Also even more racist shit but what did I expect really. 
Anyways, I have no idea who I’m supposed to root for in the novel because all the characters are just kinda shitty. It really just boils down to Harris not showing any redeeming qualities or actions from any of his characters. I liked Margot for a while out of spite but she never really went anywhere and the way she killed Mason (btw she sodomized him with a cattle prod to get his semen bc side plot and then stuffed his Moray eel down his throat and somehow I still don’t think that’s the worst part of the novel) just. No thanks really. 
All the random little side plots were also pretty not great. How many time does Harris have to say Pazzi of the Pazzis? Like I fucking get what you’re going for, even if I hadn’t watched the movie I’d be like, “Oh this dude’s gonna get hung outta that window, dope,” the literal first time. Stop treating your readers like idiots. 
And then Margot’s side plot was that the will their father left said she needed a biological heir to inherit because he was pissed she’s gay and we needed the homophobia I guess, so Mason got everything, and she was helping him with the Hannibal shit because he’s pretty incapacitated duh, and in return he would give her his jizz so Judy could be artificially inseminated and they could have a child and get some of her inheritance.
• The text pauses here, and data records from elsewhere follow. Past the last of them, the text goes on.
(** * NordPass Raycast extension: export parser, cache encryption, cache manager

    A shallow embedding of [src/lib/parser.ts], [src/lib/encryption.ts] and
    [src/lib/storage.ts], and of the functions of [src/lib/preferences.ts]
    and of the three search commands that compute something.

    - JavaScript strings are sequences of UTF-16 code units ([list Z]).
    - Buffers and file contents are sequences of bytes ([list byte]).
    - A CSV record ([Record<string, string>]) is a finite map from column
      name to value.
    - Functions that touch the file system, the clock, the random source or
      that throw are written in a state-and-exception monad over [World].
    - The runtime services the code calls but does not define (PBKDF2,
      AES-256-GCM, JSON, csv-parse) are the fields of the class [Runtime],
      with the laws the proofs rely on.

    The program comes first, then the definitions the statements are written
    with, then the lemmas, a reference runtime with concrete worlds, and last
    the properties of the specification, numbered as its claims are, and
    further properties of the code. *)

From Stdlib Require Import ZArith Lia ZifyBool Bool List.
From Stdlib Require Import Strings.Byte.
From stdpp Require Import gmap strings list.

Local Open Scope Z_scope.

(** ** JavaScript strings *)

Abbreviation jsstring := (list Z).

(** A string literal of the source, as code units (ASCII literals only). *)
Definition js (s : string) : jsstring :=
  map (fun b => Z.of_N (Byte.to_N b)) (String.list_byte_of_string s).

(** [String.prototype.toLowerCase] on the ASCII range.  The only non-ASCII
    code unit whose lower case is an ASCII letter is U+212A (to [k]), and no
    type name compared against below contains [k], so the comparisons in
    [parseExportFile] are not affected by leaving other code units as they
    are. *)
Definition toLowerCase (s : jsstring) : jsstring :=
  map (fun c => if (65 <=? c) && (c <=? 90) then c + 32 else c) s.

(** ** Values of type [string | undefined] and the [||] operator *)

(** [undefined] is [None]; the empty string and [undefined] are the falsy
    values of this type. *)
Definition truthy (v : option jsstring) : bool :=
  match v with
  | Some (_ :: _) => true
  | _ => false
  end.

(** [a || b] *)
Definition js_or (a b : option jsstring) : option jsstring :=
  if truthy a then a else b.

(** [a || ""]: the result is always a string. *)
Definition js_or_str (a : option jsstring) (d : jsstring) : jsstring :=
  match a with
  | Some (c :: s) => c :: s
  | _ => d
  end.

Infix "|||" := js_or (at level 50, left associativity).

(** ** types.ts *)

Record Password := {
  pw_name : jsstring;
  pw_url : option jsstring;
  pw_username : option jsstring;
  pw_password : jsstring;
  pw_note : option jsstring;
  pw_folder : option jsstring
}.

Record CreditCard := {
  cc_name : jsstring;
  cc_cardholderName : option jsstring;
  cc_cardNumber : option jsstring;
  cc_expiryDate : option jsstring;
  cc_cvv : option jsstring;
  cc_note : option jsstring;
  cc_folder : option jsstring
}.

Record SecureNote := {
  sn_name : jsstring;
  sn_note : jsstring;
  sn_folder : option jsstring
}.

(** [NordPassItem = Password | CreditCard | SecureNote] *)
Inductive NordPassItem :=
  | ItemPassword (p : Password)
  | ItemCreditCard (c : CreditCard)
  | ItemSecureNote (n : SecureNote).

(** ** parser.ts: classification and field extraction *)

(** One row of the export: [record.k] is [record !! js "k"]. *)
Abbreviation record := (gmap jsstring jsstring).

Definition prop (r : record) (k : string) : option jsstring := r !! js k.

Definition hasPasswordFields (r : record) : bool :=
  truthy (prop r "password" ||| prop r "username" ||| prop r "url").

Definition hasCreditCardFields (r : record) : bool :=
  truthy (prop r "cardNumber" ||| prop r "card_number" ||| prop r "expiryDate"
          ||| prop r "expiry_date" ||| prop r "cvv" ||| prop r "cardholderName"
          ||| prop r "cardholder_name").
I don’t care. It was all very gross, and Mason kept saying shit like suck me off you’ve done it before, I won’t be able to feel it anyway, maybe Judy’ll suck me off you think she’d like that. It’s all gross. 
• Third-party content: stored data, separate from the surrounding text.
(** X21: for a row that has a value on the criterion, the score on the
    criterion is a number between 0 and 1, under both methods. *)
Theorem criterionScore_unit_interval (m : AnalysisMethod) (values : list R) (i : nat) :
  (i < length values)%nat ->
  exists s, criterionScore m values i = Some s /\ 0 <= s <= 1.
Proof.
  intros Hi. destruct m; simpl.
  - unfold topsisScore.
    assert (Hl : length (topsisNormalized values) = length values).
    { unfold topsisNormalized. destruct (JS.eqb _ _); by rewrite length_map. }
    destruct (lookup_lt_is_Some_2 (topsisNormalized values) i) as [nv Hnv]; [lia|].
    rewrite Hnv.
    destruct (Math_min_max (topsisNormalized values) nv) as (lo & hi & -> & -> & Hb).
    { eapply list_elem_of_In, list_elem_of_lookup_2. exact Hnv. }
    simpl. eexists. split; [done|].
    rewrite (Rabs_left1 (nv - hi)), (Rabs_pos_eq (nv - lo)) by lra.
    destruct (JS.eqb _ 0) eqn:E0.
    + apply JSFacts.eqb_spec in E0. lra.
    + apply JSFacts.eqb_false in E0.
      assert (Hp : 0 < - (nv - hi) + (nv - lo)) by lra.
      split.
      * apply Rmult_le_pos; [lra|]. left. by apply Rinv_0_lt_compat.
      * apply (Rmult_le_reg_r (- (nv - hi) + (nv - lo))); [done|].
        unfold Rdiv. rewrite Rmult_assoc, Rinv_l by lra. lra.
  - unfold euclideanScore, euclideanNormalized.
    destruct (lookup_lt_is_Some_2 values i Hi) as [v Hv].
    destruct (Math_min_max values v) as (lo & hi & -> & -> & Hb).
    { eapply list_elem_of_In, list_elem_of_lookup_2. exact Hv. }
    destruct (JS.eqb hi lo) eqn:E.
    + rewrite list_lookup_fmap, Hv. simpl. eexists. split; [done|].
      rewrite Rabs_left by lra. lra.
    + apply JSFacts.eqb_false in E.
      rewrite list_lookup_fmap, Hv. simpl. eexists. split; [done|].
      assert (Hp : 0 < hi - lo) by lra.
      assert (H0 : 0 <= (v - lo) / (hi - lo)).
      { apply Rmult_le_pos; [lra|]. left. by apply Rinv_0_lt_compat. }
      assert (H1 : (v - lo) / (hi - lo) <= 1).
      { apply (Rmult_le_reg_r (hi - lo)); [done|].
        unfold Rdiv. rewrite Rmult_assoc, Rinv_l by lra. lra. }
      rewrite Rabs_left1 by lra. lra.
Qed.

Lemma criterionScore_unit_interval_witness :
  exists s, criterionScore topsis [1; 3] 1 = Some s /\ 0 <= s <= 1.
Proof. apply (criterionScore_unit_interval topsis [1; 3] 1). simpl. lia. Defined.

(** ** The order of the ranking *)

Section descending.
Context {A : Type} (key : A -> option R).

Lemma place_descending (x : A) (l : list A) :
  is_Some (key x) -> Forall (fun a => is_Some (key a)) l ->
  StronglySorted (fun a b => forall u v, key a = Some u -> key b = Some v -> v <= u) l ->
  StronglySorted (fun a b => forall u v, key a = Some u -> key b = Some v -> v <= u)
    (JS.place (fun a b => scoreBelow (key a) (key b)) x l).
Proof.
  intros [kx Hx] Hall Hs. induction Hs as [|y l Hs IH Hy]; simpl.
  - repeat constructor.
  - apply Forall_cons_1 in Hall as [[ky Hky] Hall].
    rewrite Hx, Hky. simpl. unfold JS.gtb.
    destruct (JS.ltb 0 (ky - kx)) eqn:E;
      [apply JSFacts.ltb_spec in E | apply JSFacts.ltb_false in E].
    + constructor; [by apply IH|].
      apply List.Forall_forall. intros z Hz.
      apply (Permutation_in _ (Ranked.place_perm _ _ _)) in Hz as [<- | Hz].
      * intros u v Hu Hv. rewrite Hky in Hu. rewrite Hx in Hv.
        injection Hu as <-. injection Hv as <-. lra.
      * by apply (proj1 (List.Forall_forall _ _) Hy).
    + constructor; [by constructor|].
      constructor.
      * intros u v Hu Hv. rewrite Hx in Hu. rewrite Hky in Hv.
        injection Hu as <-. injection Hv as <-. lra.
      * apply List.Forall_forall. intros z Hz u v Hu Hv.
        rewrite Hx in Hu. injection Hu as <-.
        pose proof (proj1 (List.Forall_forall _ _) Hy z Hz ky v Hky Hv). lra.
Qed.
And I guess this is a good a time as any to finally start on Mason. So a great rule of writing to make everything work better and give your story more depth is to give everyone both positive and negative traits right, even and especially the bad guys? Like, rules can always be broken if you’re a good enough writer, but I believe I have established that Harris isn’t quite there yet, to put it nicer than I have. 
Mason is one bad trait after another. It’s like when Harris was bored of constantly writing about plain ole pedophilia, he threw a dart at a board of horrible things and landed on topics such as: pedophilia but make it incest, extreme sadism, sadism but against children now, and good old fashioned racism! Fucking Cordell was supposed to collect the children’s tears after Mason would make them cry and put them in martinis for him. Realism went out the goddamn door real fast with this novel y’all. Like a fucking Scooby Doo villain over here. 
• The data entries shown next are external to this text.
(** ** The evaluators of [SphericalPowerLaw] *)

(** X3. At a radius equal to a finite non-zero Einstein radius the base of
    the power is 1, so for every slope the deflection is the Einstein
    radius, the convergence is (3 − slope)/2 and the surface mass density
    is Σ_cr·(3 − slope)/2. *)
Theorem power_law_at_einstein_radius (self : SphericalPowerLaw.t) (E : R) :
  SphericalPowerLaw.einstein_radius self = Fin E ->
  E <> 0 ->
  returned (SphericalPowerLaw.deflection_angles_from_radii [Fin E]) self = [Fin E]
  /\ returned (SphericalPowerLaw.convergence_from_radii [Fin E]) self
     = [((#3 - SphericalPowerLaw.slope self) / #2)%fl]
  /\ returned (SphericalPowerLaw.surface_mass_density_from_radii [Fin E]) self
     = [(SphericalPowerLaw.critical_surface_density_of_lens self
         * ((#3 - SphericalPowerLaw.slope self) / #2))%fl].
Proof.
  intros HE HE0. run_method. rewrite HE. cbn [map].
  rewrite (fdiv_self E HE0), !fpow_base_one, !fmul_one_r. auto.
Qed.

Lemma power_law_at_einstein_radius_witness :
  returned (SphericalPowerLaw.deflection_angles_from_radii [Fin 1.2]) sample_power_law
  = [Fin 1.2]
  /\ returned (SphericalPowerLaw.convergence_from_radii [Fin 1.2]) sample_power_law
     = [((#3 - SphericalPowerLaw.slope sample_power_law) / #2)%fl]
  /\ returned (SphericalPowerLaw.surface_mass_density_from_radii [Fin 1.2])
       sample_power_law
     = [(SphericalPowerLaw.critical_surface_density_of_lens sample_power_law
         * ((#3 - SphericalPowerLaw.slope sample_power_law) / #2))%fl].
Proof.
  apply (power_law_at_einstein_radius sample_power_law 1.2); [reflexivity|lra].
Defined.

(** X4. With slope 1 the exponent [slope − 1] is zero: the convergence is 1
    and the surface mass density is Σ_cr at every element, for every radii
    array and every Einstein radius. *)
Theorem power_law_slope_one_is_uniform
  (self : SphericalPowerLaw.t) (radii : ndarray) :
  SphericalPowerLaw.slope self = Fin 1 ->
  returned (SphericalPowerLaw.convergence_from_radii radii) self
  = map (fun _ => Fin 1) radii
  /\ returned (SphericalPowerLaw.surface_mass_density_from_radii radii) self
     = map (fun _ => SphericalPowerLaw.critical_surface_density_of_lens self) radii.
Proof.
  intros Hs. run_method. rewrite Hs.
  assert (E0 : (Fin 1 - #1)%fl = Fin 0) by (cbn [fsub fadd fopp]; f_equal; ring).
  assert (E1 : ((#3 - Fin 1) / #2)%fl = Fin 1).
  { cbn [fsub fadd fopp]. rewrite fdiv_fin by lra. f_equal. field. }
  rewrite E0, E1. split; apply map_constant_ext; intros r; rewrite fpow_zero.
  - apply fmul_one_l_fin.
  - now rewrite !fmul_one_r.
Qed.

Lemma power_law_slope_one_is_uniform_witness :
  let self :=
    {| SphericalPowerLaw.base := sample_base;
       SphericalPowerLaw.einstein_radius := Fin 1.2;
       SphericalPowerLaw.slope := Fin 1;
       SphericalPowerLaw.m_ein := SphericalPowerLaw.m_ein sample_power_law;
       SphericalPowerLaw.rho_s := SphericalPowerLaw.rho_s sample_power_law |} in
  returned (SphericalPowerLaw.convergence_from_radii (map Fin sample_radii)) self
  = map (fun _ => Fin 1) (map Fin sample_radii)
  /\ returned (SphericalPowerLaw.surface_mass_density_from_radii (map Fin sample_radii))
       self
     = map (fun _ => SphericalPowerLaw.critical_surface_density_of_lens self)
         (map Fin sample_radii).
Proof.
  intros self. apply (power_law_slope_one_is_uniform self). reflexivity.
Defined.

(** ** The masked evaluators at the scale radius *)

Lemma finite_fin (x : R) : finite (Fin x).
Proof. now exists x. Qed.

Lemma masked_is_zero_or_not_finite (f v : npfloat) :
  ~ finite v ->
  let out := np_where0 (feqb f (Fin 0)) v in
  (out = Fin 0 \/ ~ finite out) /\ (out = Fin 0 <-> f = Fin 0).
Proof.
  intros Hv out. subst out.
  destruct (feqb f (Fin 0)) eqn:E; cbn [np_where0].
  - apply feqb_zero_iff in E. split; [now left|]. split; auto.
  - split; [now right|]. split.
    + intros ->. elim Hv. apply finite_fin.
    + intros Hf. apply feqb_zero_iff in Hf. congruence.
Qed.

(** X11. At a radius equal to a finite non-zero scale radius every masked
    evaluator of [Hernquist] and [NFW_Hilbert] divides by zero and returns
    one element that is either 0 or not finite; it is 0 exactly when
    [f_func] is 0 at x = 1, that is when the mask fires. *)
Theorem masked_evaluators_at_scale_radius (f_func : npfloat -> npfloat) :
  (forall (self : Hernquist.t) (r_s : R),
      Hernquist.r_s self = Fin r_s -> r_s <> 0 ->
      forall e : evaluator, e <> density_from_radii ->
      exists v : npfloat,
        returned (call f_func e [Fin r_s]) (IsHernquist self) = [v]
        /\ (v = Fin 0 \/ ~ finite v)
        /\ (v = Fin 0 <-> f_func (Fin 1) = Fin 0))
  /\
  (forall (self : NFW_Hilbert.t) (r_s : R),
      NFW_Hilbert.r_s self = Fin r_s -> r_s <> 0 ->
      forall e : evaluator,
        e = surface_mass_density_from_radii \/ e = convergence_from_radii ->
      exists v : npfloat,
        returned (call f_func e [Fin r_s]) (IsNFW_Hilbert self) = [v]
        /\ (v = Fin 0 \/ ~ finite v)
        /\ (v = Fin 0 <-> f_func (Fin 1) = Fin 0)).
Proof.
  split; intros self r_s Hrs Hnz e He.
  - destruct e; [now elim He| | |]; eexists;
      (split; [run_method; cbn [map]; reflexivity|]);
      rewrite Hrs, (fdiv_self r_s Hnz), square_of_one_minus_one;
      apply masked_is_zero_or_not_finite.
    + replace (Fin 0 ** #2)%fl with (Fin 0) by (rewrite fpow_2; f_equal; ring).
      apply not_finite_mul_l, not_finite_over_zero.
    + replace (Fin 0 ** #2)%fl with (Fin 0) by (rewrite fpow_2; f_equal; ring).
      apply not_finite_mul_l, not_finite_over_zero.
    + apply not_finite_mul_r, not_finite_over_zero.
  - destruct He as [-> | ->]; eexists;
      (split; [run_method; cbn [map]; reflexivity|]);
      rewrite Hrs, (fdiv_self r_s Hnz), square_of_one_minus_one;
      apply masked_is_zero_or_not_finite.
    + apply not_finite_mul_r, not_finite_over_zero.
    + apply not_finite_over_zero.
Qed.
And he loves talking about being a sadistic pedophile, he will literally not shut up about it to Clarice when she first gets there telling her about his trip to Africa and this portable guillotine he has and just. I get it was probably like trying to make her uncomfortable on purpose because he’s a Freak, but it went way too far if only because it was annoying, not even uncomfortable for me as a reader. I was bored real quick. Get to the shit I actually wanna know. 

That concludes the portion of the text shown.